Ce qu'on ne nous dit pas, par contre, c'est de combien ils dépassaient ce seuil de tolérance.

On nous explique en outre que ce sont les jeunes qui, lorsqu'ils organisent des petites sorties festives le soir et le week-end, mélangent le plus souvent beuverie et conduite automobile. Et comme ils sont inexpérimentés, ça fait mal : non seulement ils n'ont pas assez d'expérience pour éviter les contrôles de police, mais en outre ils n'en ont pas assez non plus pour éviter les accidents !

Alors, la bonne idée, c'est la « tolérance zéro ».

Honnêtement, je me demande à quoi ça va bien pouvoir servir.

Je n'y suis pas opposé, certes, mais imposer cette mesure uniquement aux jeunes conducteurs, ça me paraît stupide. C'est tout le monde ou personne. Inutile de créer des injustices, des discriminations et des a priori débiles : on en déplore déjà bien assez sans cela.

Et d'autre part, comme je l'écrivais ci-dessus, on ne nous dit pas si les conducteurs – jeunes ou moins jeunes – qui occasionnent des accidents de la route et sont contrôlés positifs à l'alcool présentaient un taux de 0,6 g/l seulement ou bien davantage.
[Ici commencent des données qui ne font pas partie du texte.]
(** Modelled from the spec: the template [src/templates/pcfcfg.conf.j2] is
    not among the sources.  Its lines are those of the document that
    [tests/unit/test_charm.py] expects [push] to receive (the same keys as
    the outbound artifact of section 6 of the spec), with the four values
    that [_write_config_file] hands to [render] in their places. *)
Definition pcfcfg_conf_j2 (nrf_url pcf_hostname database_name database_url : string)
  : list string :=
  [ "configuration:";
    "  defaultBdtRefId: BdtPolicyId-";
    "  mongodb:";
    "    name: " +:+ database_name;
    "    url: " +:+ database_url;
    "  nrfUri: " +:+ nrf_url;
    "  pcfName: PCF";
    "  plmnList:";
    "  - plmnId:";
    "      mcc: " +:+ Str.dquote +:+ "208" +:+ Str.dquote;
    "      mnc: " +:+ Str.dquote +:+ "93" +:+ Str.dquote;
    "  - plmnId:";
    "      mcc: " +:+ Str.dquote +:+ "333" +:+ Str.dquote;
    "      mnc: " +:+ Str.dquote +:+ "88" +:+ Str.dquote;
    "  sbi:";
    "    bindingIPv4: 0.0.0.0";
    "    port: 29507";
    "    registerIPv4: " +:+ pcf_hostname;
    "    scheme: http";
    "  serviceList:";
    "  - serviceName: npcf-am-policy-control";
    "  - serviceName: npcf-smpolicycontrol";
    "    suppFeat: 3fff";
    "  - serviceName: npcf-bdtpolicycontrol";
    "  - serviceName: npcf-policyauthorization";
    "    suppFeat: 3";
    "  - serviceName: npcf-eventexposure";
    "  - serviceName: npcf-ue-policy-control";
    "info:";
    "  description: PCF initial local configuration";
    "  version: 1.0.0";
    "logger:" ]
  ++ flat_map logger_entry logger_modules.

(** How Jinja prints a value that is a string or [None]. *)
Definition to_str (v : option string) : string :=
  match v with Some s => s | None => "None" end.

(** Modelled from the spec: Jinja's [template.render(nrf_url=...,
    pcf_hostname=..., database_name=..., database_url=...)] is not part of the
    sources.  As section 4.2 of the spec has it, the rendering is a pure
    function of the values handed to it: the lines of the template with the
    values in their places, joined by newlines. *)
Definition render (nrf_url : option string)
    (pcf_hostname database_name database_url : string) : string :=
  Str.join Str.newline
    (pcfcfg_conf_j2 (to_str nrf_url) pcf_hostname database_name database_url).

End Template.

(** ** The charm *)

Definition BASE_CONFIG_PATH : string := "/etc/pcf".
Definition CONFIG_FILE_NAME : string := "pcfcfg.conf".
Definition DATABASE_NAME : string := "free5gc".

Definition config_path : string := BASE_CONFIG_PATH +:+ "/" +:+ CONFIG_FILE_NAME.

(** [str(address)] for an [IPv4Address]: its four octets, most significant
    first, in decimal with dots between. *)
Definition IPv4Address_str (a : IPv4Address) : string :=
  let octet (i : N) := pretty (N.land (N.shiftr (_ip a) (8 * (3 - i))) 255) in
  octet 0 +:+ "." +:+ octet 1 +:+ "." +:+ octet 2 +:+ "." +:+ octet 3.

(** [event.uris], [event.url]: the attribute of the event that has it. *)
Definition event_uris (event : Event) : outcome (option string) :=
  match event with
  | DatabaseCreatedEvent uris => Return uris
  | _ => Raise (AttributeError "uris")
  end.

Definition event_url (event : Event) : outcome string :=
  match event with
  | NRFAvailableEvent url => Return url
  | _ => Raise (AttributeError "url")
  end.

(** [v.split(",")[0]] for [v] a string or [None]. *)
Definition split_comma_first (v : option string) : outcome string :=
  match v with
  | None => Raise (AttributeError "split")
  | Some s =>
      match Str.split Str.comma s with
      | [] => Raise IndexError
      | first :: _ => Return first
      end
  end.

(** [d[key]]. *)
Definition getitem (d : gmap string string) (key : string) : outcome string :=
  match d !! key with
  | Some v => Return v
  | None => Raise (KeyError key)
  end.

Definition _pcf_hostname (self : Charm) : string :=
  app_name self +:+ "." +:+ model_name self +:+ ".svc.cluster.local".

Definition _pod_ip (self : Charm) : IPv4Address := private_address self.

Definition _environment_variables (self : Charm) : gmap string string :=
  list_to_map
    [ ("GRPC_GO_LOG_VERBOSITY_LEVEL", "99");
      ("GRPC_GO_LOG_SEVERITY_LEVEL", "info");
      ("GRPC_TRACE", "all");
      ("GRPC_VERBOSITY", "debug");
      ("POD_IP", IPv4Address_str (_pod_ip self));
      ("MANAGED_BY_CONFIG_POD", "true") ].

Definition _pebble_layer (self : Charm) : Layer :=
  {| summary := "pcf layer";
     description := "pebble config layer for pcf";
     services :=
       {[ "pcf" :=
            {| override := "replace";
               startup := "enabled";
               command := "./pcf --pcfcfg " +:+ BASE_CONFIG_PATH +:+ "/" +:+ CONFIG_FILE_NAME;
               environment := _environment_variables self |} ]} |}.

Definition _relation_created (self : Charm) (relation_name : string) : bool :=
  match get_relation self !! relation_name with
  | None => false
  | Some _ => true
  end.

Definition _database_relation_is_created (self : Charm) : bool :=
  _relation_created self "database".

Definition _nrf_relation_is_created (self : Charm) : bool :=
  _relation_created self "nrf".

Definition _nrf_data_is_available (self : Charm) : bool :=
  match get_nrf_url self with
  | None => false
  | Some url => Str.truthy url
  end.

Definition _database_is_available (self : Charm) : bool :=
  is_resource_created self.

Definition _database_data (self : Charm) : outcome (gmap string string) :=
  if negb (_database_is_available self)
  then Raise (RuntimeError "Database is not available")
  else match relations self with
       | [] => Raise IndexError
       | first :: _ =>
           match fetch_relation_data self !! first with
           | None => Raise (KeyError (pretty first))
           | Some data => Return data
           end
       end.

Definition _config_file_is_written (self : Charm) : M bool :=
  exists_ config_path.

Definition _write_config_file (self : Charm)
    (default_database_url : string) (nrf_url : option string) : M unit :=
  let content :=
    Template.render nrf_url (_pcf_hostname self) DATABASE_NAME default_database_url in
  act (Call_render nrf_url (_pcf_hostname self) DATABASE_NAME default_database_url) id ;;
  push self config_path content.

Definition _on_pcf_pebble_ready (self : Charm) (event : Event) : M unit :=
  if negb (_database_relation_is_created self) then
    assign_status (BlockedStatus "Waiting for database relation to be created")
  else if negb (_nrf_relation_is_created self) then
    assign_status (BlockedStatus "Waiting for NRF relation to be created")
  else if negb (can_connect self) then
    assign_status (WaitingStatus "Waiting for container to be ready") ;;
    defer event
  else
    written <- _config_file_is_written self ;;
    if negb written then
      assign_status (WaitingStatus "Waiting for config file to be written")
    else
      add_layer "pcf" (_pebble_layer self) true ;;
      replan ;;
      assign_status (ActiveStatus "").

Definition _on_database_created (self : Charm) (event : Event) : M unit :=
  if negb (can_connect self) then
    assign_status (WaitingStatus "Waiting for container to be ready") ;;
    defer event
  else if negb (_nrf_relation_is_created self) then
    assign_status (BlockedStatus "Waiting for NRF relation to be created") ;;
    defer event
  else if negb (_nrf_data_is_available self) then
    assign_status (WaitingStatus "Waiting for NRF data to be available") ;;
    defer event
  else
    uris <- lift (event_uris event) ;;
    default_database_url <- lift (split_comma_first uris) ;;
    _write_config_file self default_database_url (get_nrf_url self) ;;
    _on_pcf_pebble_ready self event.

Definition _on_nrf_available (self : Charm) (event : Event) : M unit :=
  if negb (can_connect self) then
    assign_status (WaitingStatus "Waiting for container to be ready") ;;
    defer event
  else if negb (_database_relation_is_created self) then
    assign_status (BlockedStatus "Waiting for database relation to be created") ;;
    defer event
  else if negb (_database_is_available self) then
    assign_status (WaitingStatus "Waiting for database to be available") ;;
    defer event
  else
    data <- lift (_database_data self) ;;
    uris <- lift (getitem data "uris") ;;
    default_database_url <- lift (split_comma_first (Some uris)) ;;
    url <- lift (event_url event) ;;
    _write_config_file self default_database_url (Some url) ;;
    _on_pcf_pebble_ready self event.

(** The observers registered in [__init__]: which handler an event goes to. *)
Definition emit (self : Charm) (event : Event) : M unit :=
  match event with
  | PebbleReadyEvent => _on_pcf_pebble_ready self event
  | RelationJoinedEvent => _on_pcf_pebble_ready self event
  | DatabaseCreatedEvent _ => _on_database_created self event
  | NRFAvailableEvent _ => _on_nrf_available self event
  end.

(** A sequence of deliveries: each event comes with what the collaborators
    answer while it is handled.  The state a handler leaves, whether it
    returned or raised, is the one the next starts from; the result lists, per
    delivery, the calls made.  A redelivery of a deferred event is one more
    delivery of the sequence; the framework's own queue is not modelled. *)
Fixpoint deliver (steps : list (Charm * Event)) (s : State)
  : list (Charm * Event * list call) * State :=
  match steps with
  | [] => ([], s)
  | (self, event) :: rest =>
      let r := emit self event s in
      let '(log, s') := deliver rest (final r) in
      ((self, event, calls r) :: log, s')
  end.

(** ** Notions used in the statements *)

(** The state the success branch of [_on_pcf_pebble_ready] leaves. *)
Definition applied (self : Charm) (s : State) : State :=
  set_unit_status (ActiveStatus "")
    (Pebble.replan
       (set_layers (Pebble.add_layer "pcf" (_pebble_layer self) (layers s)) s)).

Definition applied_calls (self : Charm) : list call :=
  [Call_add_layer "pcf" (_pebble_layer self) true; Call_replan;
   Set_status (ActiveStatus "")].

Definition document (self : Charm) (database_url : string) (nrf_url : option string)
  : string :=
  Template.render nrf_url (_pcf_hostname self) DATABASE_NAME database_url.

Definition write_calls (self : Charm) (database_url : string) (nrf_url : option string)
  : list call :=
  [Call_render nrf_url (_pcf_hostname self) DATABASE_NAME database_url;
   Call_push config_path (document self database_url nrf_url)].

Definition with_document (doc : string) (s : State) : State :=
  set_files (<[config_path := doc]> (files s)) s.

(** What the two data-changed handlers do once their guards have passed. *)
Definition write_and_reconcile (self : Charm) (event : Event)
    (u : string) (n : option string) : M unit :=
  _write_config_file self u n ;; _on_pcf_pebble_ready self event.

(** The status assigned last among the calls of a run. *)
Fixpoint assigned (cs : list call) : option StatusBase :=
  match cs with
  | [] => None
  | c :: rest =>
      match assigned rest with
      | Some st => Some st
      | None => match c with Set_status st => Some st | _ => None end
      end
  end.

Definition reported (st : StatusBase) : Prop :=
  match st with
  | ActiveStatus _ | BlockedStatus _ | WaitingStatus _ => True
  | MaintenanceStatus _ | UnknownStatus => False
  end.

Definition holds_back (st : StatusBase) : Prop :=
  match st with
  | BlockedStatus _ | WaitingStatus _ => True
  | _ => False
  end.

(** A run that assigned a status, left it as the unit's status, and whose
    status agrees with what it did: Active exactly when it replanned, and
    Blocked or Waiting when it deferred the event. *)
Definition reports (event : Event) (r : run unit) : Prop :=
  exists st,
    assigned (calls r) = Some st
    /\ unit_status (final r) = st
    /\ reported st
    /\ (st = ActiveStatus "" <-> In Call_replan (calls r))
    /\ (In (Call_defer event) (calls r) -> holds_back st).

(** What the handler of [event] has checked, and where its two values come
    from, when it renders with [nrf_url] and [database_url]: the container is
    reachable and the other dependency is established and has its data; the
    database URL is the first comma-separated piece of the event's [uris]
    (database-created) or of the relation data's [uris] (NRF-available), and
    the registry URL is what the NRF library reports (database-created) or the
    event's [url] (NRF-available).  The other two events never render. *)
Definition write_guard (self : Charm) (event : Event)
    (nrf_url : option string) (database_url : string) : Prop :=
  can_connect self = true
  /\ match event with
     | DatabaseCreatedEvent uris =>
         _nrf_relation_is_created self = true
         /\ _nrf_data_is_available self = true
         /\ nrf_url = get_nrf_url self
         /\ split_comma_first uris = Return database_url
     | NRFAvailableEvent url =>
         _database_relation_is_created self = true
         /\ _database_is_available self = true
         /\ nrf_url = Some url
         /\ exists data uris,
              _database_data self = Return data
              /\ data !! "uris" = Some uris
              /\ split_comma_first (Some uris) = Return database_url
     | PebbleReadyEvent | RelationJoinedEvent => False
     end.

(** A call that writes is a guarded rendering or the push of its result to the
    configuration path. *)
Definition guarded (self : Charm) (event : Event) (c : call) : Prop :=
  match c with
  | Call_render n h d u =>
      write_guard self event n u /\ h = _pcf_hostname self /\ d = DATABASE_NAME
  | Call_push path source =>
      path = config_path
      /\ exists n u, source = document self u n /\ write_guard self event n u
  | _ => True
  end.

Definition writes (c : call) : Prop :=
  match c with
  | Call_render _ _ _ _ | Call_push _ _ => True
  | _ => False
  end.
Avec mon pragmatisme usuel, je me dis que ceux qui roulent bourrés s'embarrassent finalement très peu du taux minimal ; et que 0,2 ou 0,5 g/l, qu'on soit jeune ou vieux, ça ne va rien changer du tout. Simplement, la « tolérance zéro » risque de changer une seule chose : obliger ceux qui boivent vraiment très peu (un seul verre de vin ou de bière en mangeant, par exemple) à s'en priver lorsqu'ils savent qu'ils devront ensuite prendre le volant. Or, ce ne sont pas ceux-là qui provoquent les accidents. Pas plus que d'autres qui carburent aux boissons énergisantes, par exemple, ou même aux jus de fruits.

Alors, madame Galant, votre « tolérance zéro », appliquez-la à tout le monde ou à personne ; et dites-vous bien qu'elle ne changera rien du tout ; mais que ce qui serait bien plus efficace, c'est d'intensifier les contrôles en maintenant le seuil là où il est déjà fixé depuis longtemps : à 0,5 g/l.

Mais évidemment, en ne changeant rien, vous ne « marqueriez pas votre ministère », que vous avez jusqu'à présent plutôt marqué par des maladresses et divers dérapages qui nous feraient plutôt rire s'ils n'étaient pas aussi navrants.

Le mieux, bien entendu, serait de redorer votre blason à l'aide d'une initiative vraiment intelligente ; mais je crains que ce soit là un objectif bien ambitieux.